• _MATERIALS PROVIDED_:
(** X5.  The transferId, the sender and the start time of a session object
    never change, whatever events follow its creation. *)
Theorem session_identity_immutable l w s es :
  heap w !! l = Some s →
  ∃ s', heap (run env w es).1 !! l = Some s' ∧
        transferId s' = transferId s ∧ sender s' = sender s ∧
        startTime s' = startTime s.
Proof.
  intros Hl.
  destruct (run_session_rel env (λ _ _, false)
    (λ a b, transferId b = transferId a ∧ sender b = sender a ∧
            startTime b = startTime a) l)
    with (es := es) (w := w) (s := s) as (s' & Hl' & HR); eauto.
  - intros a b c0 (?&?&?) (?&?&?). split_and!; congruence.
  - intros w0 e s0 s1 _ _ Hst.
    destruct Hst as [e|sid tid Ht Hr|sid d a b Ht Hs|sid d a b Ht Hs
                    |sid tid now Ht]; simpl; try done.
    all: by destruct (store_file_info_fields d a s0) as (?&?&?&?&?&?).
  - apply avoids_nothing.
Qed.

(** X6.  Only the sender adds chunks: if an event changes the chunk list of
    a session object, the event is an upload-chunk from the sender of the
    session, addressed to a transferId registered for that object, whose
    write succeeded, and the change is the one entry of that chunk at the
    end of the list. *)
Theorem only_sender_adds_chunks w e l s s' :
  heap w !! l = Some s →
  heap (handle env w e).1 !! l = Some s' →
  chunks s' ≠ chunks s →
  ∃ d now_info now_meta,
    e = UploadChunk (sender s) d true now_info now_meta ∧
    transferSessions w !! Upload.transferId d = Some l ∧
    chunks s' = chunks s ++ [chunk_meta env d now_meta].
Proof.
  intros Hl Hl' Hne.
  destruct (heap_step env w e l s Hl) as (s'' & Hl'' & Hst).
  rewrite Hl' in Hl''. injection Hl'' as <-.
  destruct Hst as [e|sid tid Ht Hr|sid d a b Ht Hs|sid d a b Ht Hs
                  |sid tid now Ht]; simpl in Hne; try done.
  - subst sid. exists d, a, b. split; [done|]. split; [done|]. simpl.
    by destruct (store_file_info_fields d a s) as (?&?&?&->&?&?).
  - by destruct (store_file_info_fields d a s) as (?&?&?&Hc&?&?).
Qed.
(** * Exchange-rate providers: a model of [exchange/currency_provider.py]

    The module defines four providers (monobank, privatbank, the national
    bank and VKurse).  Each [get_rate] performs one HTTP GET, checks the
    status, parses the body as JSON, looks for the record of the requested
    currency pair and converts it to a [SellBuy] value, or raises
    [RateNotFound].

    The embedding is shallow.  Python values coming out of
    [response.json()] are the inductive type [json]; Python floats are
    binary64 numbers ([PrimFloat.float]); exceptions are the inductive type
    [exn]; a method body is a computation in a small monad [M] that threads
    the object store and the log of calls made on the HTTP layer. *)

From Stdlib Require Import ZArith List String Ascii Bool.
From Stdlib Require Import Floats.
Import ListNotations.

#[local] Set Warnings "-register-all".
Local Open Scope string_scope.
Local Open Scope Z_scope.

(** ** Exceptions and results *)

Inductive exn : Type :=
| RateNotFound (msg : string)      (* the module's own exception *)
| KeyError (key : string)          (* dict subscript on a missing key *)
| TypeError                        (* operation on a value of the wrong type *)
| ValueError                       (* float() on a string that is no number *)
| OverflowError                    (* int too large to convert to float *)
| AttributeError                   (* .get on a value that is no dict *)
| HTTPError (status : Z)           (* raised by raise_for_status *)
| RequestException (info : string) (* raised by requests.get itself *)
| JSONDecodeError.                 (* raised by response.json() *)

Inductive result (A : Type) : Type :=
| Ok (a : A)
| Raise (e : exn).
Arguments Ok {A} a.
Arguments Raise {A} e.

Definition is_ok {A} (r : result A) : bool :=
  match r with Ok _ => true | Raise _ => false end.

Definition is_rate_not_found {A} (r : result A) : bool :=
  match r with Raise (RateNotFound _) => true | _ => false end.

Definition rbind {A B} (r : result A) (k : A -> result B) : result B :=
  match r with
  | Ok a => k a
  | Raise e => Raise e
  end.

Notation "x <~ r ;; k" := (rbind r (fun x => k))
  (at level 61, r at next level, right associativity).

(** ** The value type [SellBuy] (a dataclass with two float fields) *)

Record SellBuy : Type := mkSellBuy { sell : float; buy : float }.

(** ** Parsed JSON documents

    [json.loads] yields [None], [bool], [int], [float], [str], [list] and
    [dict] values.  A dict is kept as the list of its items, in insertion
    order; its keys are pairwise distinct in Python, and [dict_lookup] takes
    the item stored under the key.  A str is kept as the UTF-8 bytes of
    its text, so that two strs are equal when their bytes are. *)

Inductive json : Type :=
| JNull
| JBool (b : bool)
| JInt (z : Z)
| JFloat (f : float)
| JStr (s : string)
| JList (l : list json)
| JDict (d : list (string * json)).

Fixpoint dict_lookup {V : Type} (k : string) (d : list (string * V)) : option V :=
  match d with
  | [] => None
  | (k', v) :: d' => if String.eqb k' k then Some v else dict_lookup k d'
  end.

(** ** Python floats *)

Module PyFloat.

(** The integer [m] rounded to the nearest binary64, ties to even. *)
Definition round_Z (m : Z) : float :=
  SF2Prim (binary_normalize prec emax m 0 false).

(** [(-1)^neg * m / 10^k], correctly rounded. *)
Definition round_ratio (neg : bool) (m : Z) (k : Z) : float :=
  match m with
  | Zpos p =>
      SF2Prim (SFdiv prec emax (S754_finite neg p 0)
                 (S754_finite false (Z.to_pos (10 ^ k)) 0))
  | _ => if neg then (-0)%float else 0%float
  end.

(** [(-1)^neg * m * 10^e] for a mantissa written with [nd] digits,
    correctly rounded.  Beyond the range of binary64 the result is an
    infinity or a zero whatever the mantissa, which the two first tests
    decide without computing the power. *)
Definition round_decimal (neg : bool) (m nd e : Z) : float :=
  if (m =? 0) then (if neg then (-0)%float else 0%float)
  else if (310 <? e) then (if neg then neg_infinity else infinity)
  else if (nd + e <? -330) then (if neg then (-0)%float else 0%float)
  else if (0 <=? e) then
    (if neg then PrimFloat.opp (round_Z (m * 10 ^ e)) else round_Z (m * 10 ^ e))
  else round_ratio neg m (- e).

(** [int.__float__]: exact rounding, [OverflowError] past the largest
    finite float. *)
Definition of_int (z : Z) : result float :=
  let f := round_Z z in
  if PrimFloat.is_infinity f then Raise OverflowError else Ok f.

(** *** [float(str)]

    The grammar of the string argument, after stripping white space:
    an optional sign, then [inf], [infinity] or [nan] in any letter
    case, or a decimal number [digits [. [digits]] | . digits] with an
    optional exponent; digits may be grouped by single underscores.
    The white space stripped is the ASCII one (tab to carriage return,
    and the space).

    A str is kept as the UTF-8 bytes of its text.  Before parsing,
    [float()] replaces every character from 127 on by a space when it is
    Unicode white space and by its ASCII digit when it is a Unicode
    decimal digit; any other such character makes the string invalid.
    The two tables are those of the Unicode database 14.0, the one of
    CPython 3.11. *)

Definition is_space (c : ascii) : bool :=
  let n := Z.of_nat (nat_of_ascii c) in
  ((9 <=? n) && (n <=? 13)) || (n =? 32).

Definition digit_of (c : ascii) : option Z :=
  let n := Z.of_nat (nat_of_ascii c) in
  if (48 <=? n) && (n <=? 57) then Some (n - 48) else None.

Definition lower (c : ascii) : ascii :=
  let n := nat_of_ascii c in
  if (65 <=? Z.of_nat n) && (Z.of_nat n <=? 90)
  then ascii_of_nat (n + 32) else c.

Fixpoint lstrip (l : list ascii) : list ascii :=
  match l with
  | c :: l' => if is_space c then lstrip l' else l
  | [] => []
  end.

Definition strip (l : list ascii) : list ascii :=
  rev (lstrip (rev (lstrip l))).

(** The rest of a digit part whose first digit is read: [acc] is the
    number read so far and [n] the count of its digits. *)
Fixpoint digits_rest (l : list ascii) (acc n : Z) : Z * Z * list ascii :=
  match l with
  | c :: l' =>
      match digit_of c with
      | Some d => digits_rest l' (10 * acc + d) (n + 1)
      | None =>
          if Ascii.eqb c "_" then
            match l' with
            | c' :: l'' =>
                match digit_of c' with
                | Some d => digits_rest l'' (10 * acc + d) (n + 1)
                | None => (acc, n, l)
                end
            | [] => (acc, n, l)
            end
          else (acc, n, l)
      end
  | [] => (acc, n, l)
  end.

• _WHAT IS EXPECTED_:
Send back an exact copy of only the lines from the line with "(at level 61, r" up to and including the line with "order; its keys" in the data above.

• _RESPONSE AREA_:
  (at level 61, r at next level, right associativity).

(** ** The value type [SellBuy] (a dataclass with two float fields) *)

Record SellBuy : Type := mkSellBuy { sell : float; buy : float }.

(** ** Parsed JSON documents

    [json.loads] yields [None], [bool], [int], [float], [str], [list] and
    [dict] values.  A dict is kept as the list of its items, in insertion
    order; its keys are pairwise distinct in Python, and [dict_lookup] takes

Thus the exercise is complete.